Friday 12 June 2009

Adam Thorpe reviewed in FT by RTK

Thorpe is, of course, the author of the acclaimed Ulverton and many other acclaimed novels since. My write-up on his latest, Hodd, appeared in Monday's Financial Times, beginning like so:
"There’s a special thrill to be had from the meeting of a good novelist with a historical figure of mythical proportion. Such was the pleasure in Peter Carey’s reinvention of Ned Kelly in True History of the Kelly Gang, which was “true” only if you believe, as did Picasso, that “art is the lie that tells the truth”. Now we have the encounter of Adam Thorpe and Robin Hood, or “Robert Hodd” as he is known in the stylised Middle English of Thorpe’s beguiling new novel..."

Monday 8 June 2009

Elections/Leaders: Tessa Blackstone keeps it real

With a great swathe of the press and all of the Tory blogs now on Governmental Deathwatch, Tessa Blackstone has just used the Evening Standard to make most of the points that need making about the purported necessity of a General Election in the event of Captain Brown getting himself hoyed off the deck of the Titanic.

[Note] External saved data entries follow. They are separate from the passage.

Lemma winv_shifted σ X Y g τ : winv σ X Y → g ≠ 0 → shifted σ X Y g τ → winv (fupd g τ σ) X Y.
Proof.
  intros W Hg S. pose proof (sf_goesOn _ _ _ _ _ S) as HG.
  assert (∀ s m, ¬ taken (fupd g τ σ) s m → ¬ taken σ s m) as HT by (intros s m Hn ?; by apply Hn, taken_goesOn).
  split.
  - intros h. unfold fupd. destruct (decide _); [apply S|apply W].
  - intros h. unfold fupd. destruct (decide _) as [->|]; [|apply W]. destruct HG as [-> _]. apply W.
  - intros h. unfold fupd. destruct (decide _); [apply S|apply W].
  - intros h. unfold fupd. destruct (decide _); [apply S|apply W].
  - intros s. rewrite fupd_ne by done. apply W.
  - intros h n. unfold fupd. destruct (decide _); [apply S|apply W].
  - intros h n s sh Hd. destruct (shifted_dock _ _ _ _ _ _ _ _ _ W S Hd) as [[Hold _]|(-> & En & -> & Hh & _)].
    + apply (w_dock _ _ _ W) in Hold as [? ?]. split; [|done]. unfold fupd. destruct (decide (h = g)) as [->|]; [|done].
      destruct HG as [_ [[-> _]|[-> _]]]; lia.
    + rewrite fupd_eq, En. destruct (has_owned _ _ _ W _ _ Hh) as (? & ? & _). split; [lia|].
      by replace (cur σ g + 1 - 1) with (cur σ g) by lia.
  - intros h s m. by apply (shifted_chain σ X Y).
  - intros h k. unfold fupd. destruct (decide (h = g)) as [->|]; [|apply W]. intros Hh.
    destruct (sf_shard _ _ _ _ _ S _ Hh) as [[Hold Hk]|(_ & Hk & _)]; [|by apply Hk]. rewrite Hk by done. by apply W.
  - intros h n sh k Hd Ht. destruct (shifted_dock _ _ _ _ _ _ _ _ _ W S Hd) as [[Hold _]|(-> & En & -> & Hh & -> & _)].
    + eapply W; eauto.
    + rewrite shardMap_lookup, decide_True by done. by apply W.
  - intros k Ht. apply W; auto.
  - intros h op Hop. unfold fupd. destruct (decide (h = g)) as [->|]; [|by apply W]. intros Hh.
    destruct (sf_shard _ _ _ _ _ S _ Hh) as [[Hold _]|(_ & _ & Hk)]; [|by apply Hk].
    apply S; [by apply Hsent, W|by apply W].
  - intros h n sh info op Hop Hd Ht. destruct (shifted_dock _ _ _ _ _ _ _ _ _ W S Hd) as [[Hold ->]|(-> & En & -> & Hh & _ & ->)].
    + eapply W; eauto.
    + intros [= <-]. by apply W.
  - intros op Hop. apply taken_goesOn; [done|]. by apply W.
  - apply W.
  - apply W.
  - intros h. unfold fupd. destruct (decide _); [apply S|apply W].
  - intros h n info. unfold fupd. destruct (decide _); [apply S|apply W].
Qed.

(** A change of configuration. *)
Lemma winv_config σ X Y g cfg :
  winv σ X Y → g ≠ 0 → index cfgs (Num cfg) = Some cfg → Num cfg <= cur σ g + 1 →
  winv (fupd g (doUpdateConfig cfg (σ g)) σ) X Y.
Proof.
  intros W Hg Hcfg Hle. destruct (nb_num _ Hcfgs _ _ Hcfg) as [_ Hlen]. pose proof (w_ginv _ _ _ W g) as G.
  destruct (decide (Num (CurConfig (σ g)) < Num cfg ∧ missing (σ g) = [])) as [HS|HS].
  2:{ rewrite (proj1 (doUpdateConfig_cases cfg (σ g)) HS). by eapply winv_ext; [apply fupd_same|]. }
  destruct (proj2 (doUpdateConfig_cases cfg (σ g)) HS) as (Ec & El & Eg & Ei & Es & Em & Ed & Eci).
  set (τ := doUpdateConfig cfg (σ g)) in *. destruct HS as [Hlt Hm]. assert (Num cfg = cur σ g + 1) as En by lia.
  apply winv_shifted; [done|done|]. split.
  - by apply doUpdateConfig_inv.
  - split; [done|]. right. by rewrite Ec.
  - by rewrite Ec.
  - intros _. rewrite Ec, El, En. replace (cur σ g + 1 - 1) with (cur σ g) by lia. apply W.
  - intros n. rewrite Ed, Eci. destruct (decide (Num cfg = n)) as [->|]; [by rewrite !lookup_insert_eq|].
    rewrite !lookup_insert_ne by done. apply W.
  - intros n s dock sh. rewrite Ed, Eci, Ec. intros [[<- <-]|[Hne Hd]]%lookup_insert_Some Hs.
    + right. rewrite outShards_lookup in Hs. destruct (decide _) as [Ho%outShards_elem|]; [|done]. injection Hs as <-.
      rewrite lookup_insert_eq. naive_solver.
    + left. rewrite lookup_insert_ne by done. split; [by exists dock|done].
  - intros s. rewrite Es, hasShard_list, keepShards_elem. intros [Hh Ho]. left. split; [done|].
    intros k <-. rewrite Em, map_lookup_filter. destruct (ShardKVMap (σ g) !! k); cbn; [|done].
    rewrite option_guard_True; [done|]. by apply keepShards_elem.
  - intros c r _. by rewrite Ei.
  - rewrite Ei. apply W.
  - intros n info. rewrite Eci. intros [[_ <-]|[_ ?]]%lookup_insert_Some; by eapply W.
Qed.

To wit:
1. 'British general elections are not presidential.' (In other words, the Prime Minister is only the leader of the largest party in parliament.)
2. 'The power to call an election lies with the prime minister alone. A new leader could exert this power but would be wiser to bring in a Bill for fixed-term parliaments, with the election fixed for May 2010. It would remove uncertainty, speculation and the party of government having an advantage.'
There's a lot to be said for the proposed Bill. The feverish, gleeful insincerity of so many who claim to want their change of government right now and for the good of our poor ailing Nation would be seen for so much over-excited babble if only these same boosters were asked to say whether the Nation really, badly needed to go to the polls after the Falklands War, say, or in the middle of Nigel Lawson's boom (rather than, say, in the midst of its bust six months later - the first time I got to personally witness the spectacle of employees of the City of London staring down into pints of beer as though someone had urinated therein)?